(** * retry: a shallow embedding of [retry.go] and its specification

    The Go package has two exported functions, [Try] and [Retry], and one
    unexported error type, [recovered].  The caller's operation [f] and the
    callback [onError] are arbitrary Go closures: they are modelled as
    functions over an abstract caller-owned world [W] that either return or
    panic.  [Retry] is a loop that need not terminate, so it is run with a
    bound on the number of iterations; what it does to the outside (calling
    [f], calling [onError], sleeping) is recorded in a trace. *)

From Stdlib Require Import String ZArith List Bool Lia.
Import ListNotations.
Local Open Scope Z_scope.

(** ** Go's [int] (64 bits on the usual platforms), with its wrap-around *)
Module int.
Definition bits : Z := 64.
Definition min : Z := - 2 ^ (bits - 1).
Definition max : Z := 2 ^ (bits - 1) - 1.
Definition wrap (z : Z) : Z := (z - min) mod 2 ^ bits + min.
(** [n--] *)
Definition dec (n : Z) : Z := wrap (n - 1).
End int.

(** ** [time.Duration]: an int64 count of nanoseconds *)
Module time.
Definition Duration : Type := Z.
Definition Nanosecond : Duration := 1.
Definition Microsecond : Duration := 1000 * Nanosecond.
Definition Millisecond : Duration := 1000 * Microsecond.
Definition Second : Duration := 1000 * Millisecond.
End time.

Section Embedding.

(** [W]: the state the caller's closures read and write.
    [V]: the non-nil dynamic values a closure can pass to [panic].
    [E]: the error values the caller's code makes. *)
Variables (W V E : Type).

(** A non-nil [interface{}] that [recover] can hand back: a value of the
    caller's, or the [*runtime.PanicNilError] the runtime substitutes for
    [panic(nil)] since Go 1.21. *)
Inductive dyn : Type :=
| PanicNilError
| Val (v : V).
(** * Core-schema generation ([pydantic/_internal/_generate_schema.py])

    A shallow embedding of the schema generator: core schemas as a tagged
    variant (one constructor per family of [pydantic_core] typed dicts), the
    generator's mutable state passed explicitly, exceptions as an outcome. *)

From Stdlib Require Import List String Bool Arith Lia ZArith ListSet.
Import ListNotations.
Open Scope string_scope.

Set Implicit Arguments.
Set Warnings "-register-all".

(** ** Core schemas *)

(** A Python callable is known by its identity only. *)
Definition Callable := nat.

(** [FieldValidatorModes]: 'before' | 'after' | 'plain' | 'wrap'. *)
Inductive FieldValidatorModes := Before | After | Plain | Wrap.

(** Function serializer schemas built by
    [core_schema.wrap_serializer_function_ser_schema] ('function-wrap') and
    [core_schema.plain_serializer_function_ser_schema] ('function-plain'). *)
Inductive SerMode := SerWrap | SerPlain.

Record SerSchemaOf (S : Type) : Type := mkSer {
  ser_mode : SerMode;
  ser_function : Callable;
  ser_is_field_serializer : option bool;
  ser_info_arg : bool;
  ser_return_schema : option S;
  ser_when_used : string
}.

(** The ['metadata'] dict of a schema, with the keys this module touches. An
    absent dict and an empty one are not told apart. *)
Record CoreMetadata : Type := mkMeta {
  pydantic_js_functions : list Callable;
  pydantic_js_annotation_functions : list Callable;
  pydantic_internal_union_discriminator : option string;
  pydantic_internal_tagged_union_tag : option string
}.

Definition no_metadata : CoreMetadata := mkMeta [] [] None None.

(** The keys every schema kind may carry: ['ref'], ['metadata'],
    ['serialization']. *)
Record SlotsOf (S : Type) : Type := mkSlots {
  ref : option string;
  metadata : CoreMetadata;
  serialization : option (SerSchemaOf S)
}.

(** The default carried by a 'default' schema. *)
Inductive DefaultSpec :=
| DefaultValue (default : nat)
| DefaultFactory (default_factory : Callable) (default_factory_takes_data : bool).
(** Stripping twice is stripping once. *)
Lemma strip_idem s : strip (strip s) = strip s.
Proof.
  unfold strip. rewrite (lstrip_rstrip (lstrip s)) by apply lstrip_idem.
  apply rstrip_idem.
Qed.

Lemma split_cons_sep sep s : split sep (sep :: s) = [] :: split sep s.
Proof. simpl. by rewrite Z.eqb_refl. Qed.

Lemma split_nonempty sep s : split sep s ≠ [].
Proof. destruct s as [|c s]; simpl; [done|]. repeat case_match; done. Qed.

Lemma split_app sep a b :
  split sep (a ++ sep :: b) = split sep a ++ split sep b.
Proof.
  induction a as [|c a IH]; [apply split_cons_sep|].
  cbn [app split]. rewrite IH.
  destruct (c =? sep); [done|].
  pose proof (split_nonempty sep a). by destruct (split sep a).
Qed.

Lemma split_no_sep sep s : sep ∉ s → split sep s = [s].
Proof.
  induction s as [|c s IH]; [done|].
  rewrite not_elem_of_cons. intros [Hc Hs]. simpl.
  replace (c =? sep) with false by lia. by rewrite IH.
Qed.

Lemma join_cons_cons sep p q rest :
  join sep (p :: q :: rest) = p ++ sep ++ join sep (q :: rest).
Proof. done. Qed.

(** [sep.join(s.split(sep)) == s] *)
Lemma join_split sep s : join [sep] (split sep s) = s.
Proof.
  induction s as [|c s IH]; [done|]. simpl.
  destruct (c =? sep) eqn:Hc.
  - apply Z.eqb_eq in Hc as ->.
    pose proof (split_nonempty sep s).
    destruct (split sep s) as [|q rest] eqn:Hs; [done|].
    rewrite join_cons_cons, IH. done.
  - pose proof (split_nonempty sep s).
    destruct (split sep s) as [|q rest] eqn:Hs; [done|].
    destruct rest as [|q' rest].
    + simpl in *. by rewrite IH.
    + rewrite join_cons_cons in IH |- *. by rewrite <- IH.
Qed.

Lemma split_join sep parts :
  parts ≠ [] → Forall (λ p, sep ∉ p) parts →
  split sep (join [sep] parts) = parts.
Proof.
  intros Hne Hparts. induction Hparts as [|p parts Hp Hparts IH]; [done|].
  destruct parts as [|q parts].
  - simpl. by apply split_no_sep.
  - rewrite join_cons_cons. cbn [app]. rewrite split_app, IH by done.
    by rewrite split_no_sep.
Qed.

Lemma join_app sep l1 l2 :
  l1 ≠ [] → l2 ≠ [] → join sep (l1 ++ l2) = join sep l1 ++ sep ++ join sep l2.
Proof.
  intros H1 H2. induction l1 as [|p l1 IH]; [done|].
  destruct l1 as [|q l1].
  - destruct l2; [done|]. done.
  - cbn [app]. rewrite !join_cons_cons. cbn [app] in IH. rewrite IH by done.
    by rewrite <- !app_assoc.
Qed.

Lemma join_drop_suffix sep parts k :
  join sep (drop k parts) `suffix_of` join sep parts.
Proof.
  destruct (decide (k = 0%nat)) as [->|Hk]; [by rewrite drop_0|].
  destruct (decide (k < length parts)%nat) as [Hlt|Hge].
  - rewrite <- (take_drop k parts) at 2. rewrite join_app.
    + eexists. by rewrite app_assoc.
    + intros Hnil. apply (f_equal length) in Hnil.
      rewrite length_take in Hnil. simpl in Hnil. lia.
    + by apply drop_nonempty.
  - rewrite drop_ge by lia. by exists (join sep parts); rewrite app_nil_r.
Qed.

(** ** Session identities *)

Lemma rfind_dot_none name : 46 ∉ name → rfind_dot name = None.
Proof.
  induction name as [|c name IH]; [done|].
  rewrite not_elem_of_cons. intros [Hc Hname]. simpl. rewrite IH by done.
  by replace (c =? 46) with false by lia.
Qed.

Lemma rfind_dot_app a b :
  46 ∉ b → rfind_dot (a ++ 46 :: b) = Some (length a).
Proof.
  intros Hb. induction a as [|c a IH].
  - simpl. by rewrite rfind_dot_none.
  - cbn [app rfind_dot]. by rewrite IH.
Qed.

Lemma path_name_of_file dir name :
  47 ∉ name → path_name (dir ++ py "/" ++ name) = name.
Proof.
  intros Hname. unfold path_name. change (py "/") with [47].
  rewrite bool_decide_eq_false_2.
  - cbn [app].
    rewrite split_app, (split_no_sep 47 name) by done. by rewrite last_snoc.
  - intros Heq. assert (Hin : 47 ∈ dir ++ [47] ++ name).
    { rewrite !elem_of_app. right. left. apply list_elem_of_singleton. done. }
    rewrite Heq in Hin. revert Hin. apply (bool_decide_unpack _). by vm_compute.
Qed.

Lemma path_name_plain name :
  name ≠ py "." → 47 ∉ name → path_name name = name.
Proof.
  intros Hdot Hname. unfold path_name.
  rewrite bool_decide_eq_false_2 by done. by rewrite split_no_sep.
Qed.

Lemma path_stem_of_file dir name :
  name ≠ py "." → 47 ∉ name →
  path_stem (dir ++ py "/" ++ name) = path_stem name.
Proof.
  intros Hdot Hname. unfold path_stem.
  by rewrite path_name_of_file, path_name_plain.
Qed.

Lemma jsonl_not_dot stem : stem ++ py ".jsonl" ≠ py ".".
Proof.
  intros Heq. apply (f_equal length) in Heq. rewrite length_app in Heq.
  cbn in Heq. lia.
Qed.

(** X4. The session identity is read off the file name alone: the
    directory of a transcript does not matter.  The name is a proper final
    component: not empty, not [.], and without a slash. *)
Theorem derive_session_id_ignores_directory dir name :
  name ≠ [] → name ≠ py "." → 47 ∉ name →
  _derive_session_id (dir ++ py "/" ++ name) = _derive_session_id name.
Proof.
  intros _ Hdot Hname. unfold _derive_session_id. by rewrite path_stem_of_file.
Qed.

Lemma derive_session_id_ignores_directory_witness :
  py "s.jsonl" ≠ [] ∧ py "s.jsonl" ≠ py "." ∧ (47 ∉ py "s.jsonl")
  ∧ _derive_session_id (py "sessions/x" ++ py "/" ++ py "s.jsonl")
    = _derive_session_id (py "s.jsonl").
Proof.
  assert (Hne : py "s.jsonl" ≠ []) by (vm_compute; discriminate).
  assert (Hdot : py "s.jsonl" ≠ py ".") by (vm_compute; discriminate).
  assert (H : 47 ∉ py "s.jsonl") by (apply (bool_decide_unpack _); by vm_compute).
  split_and!; [exact Hne|exact Hdot|exact H|].
  exact (derive_session_id_ignores_directory (py "sessions/x") (py "s.jsonl")
           Hne Hdot H).
Defined.

Lemma path_stem_jsonl stem :
  stem ≠ [] → 47 ∉ stem → path_stem (stem ++ py ".jsonl") = stem.
Proof.
  intros Hne Hslash. unfold path_stem.
  assert (Hname : path_name (stem ++ py ".jsonl") = stem ++ py ".jsonl").
  { apply path_name_plain; [apply jsonl_not_dot|].
    rewrite not_elem_of_app. split; [done|].
    apply (bool_decide_unpack _). by vm_compute. }
  rewrite Hname. change (py ".jsonl") with (46 :: py "jsonl").
  rewrite rfind_dot_app by (apply (bool_decide_unpack _); by vm_compute).
  rewrite length_app.
  change (length (46 :: py "jsonl")) with 6%nat.
  assert ((0 <? Z.of_nat (length stem))
          && (Z.of_nat (length stem) <? Z.of_nat (length stem + 6) - 1)
          = true) as ->.
  { apply andb_true_iff. split; apply Z.ltb_lt; [|lia].
    destruct stem; [done|]. cbn [length]. lia. }
  by rewrite take_app_length.
Qed.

.....

Could you restate word for word the lines above, from the one that contains "(default_factory_takes_data : bool)." through the one that contains "Lemma split_app sep", and no others?

| DefaultFactory (default_factory : Callable) (default_factory_takes_data : bool).
(** Stripping twice is stripping once. *)
Lemma strip_idem s : strip (strip s) = strip s.
Proof.
  unfold strip. rewrite (lstrip_rstrip (lstrip s)) by apply lstrip_idem.
  apply rstrip_idem.
Qed.

Lemma split_cons_sep sep s : split sep (sep :: s) = [] :: split sep s.
Proof. simpl. by rewrite Z.eqb_refl. Qed.

Lemma split_nonempty sep s : split sep s ≠ [].
Proof. destruct s as [|c s]; simpl; [done|]. repeat case_match; done. Qed.

Lemma split_app sep a b :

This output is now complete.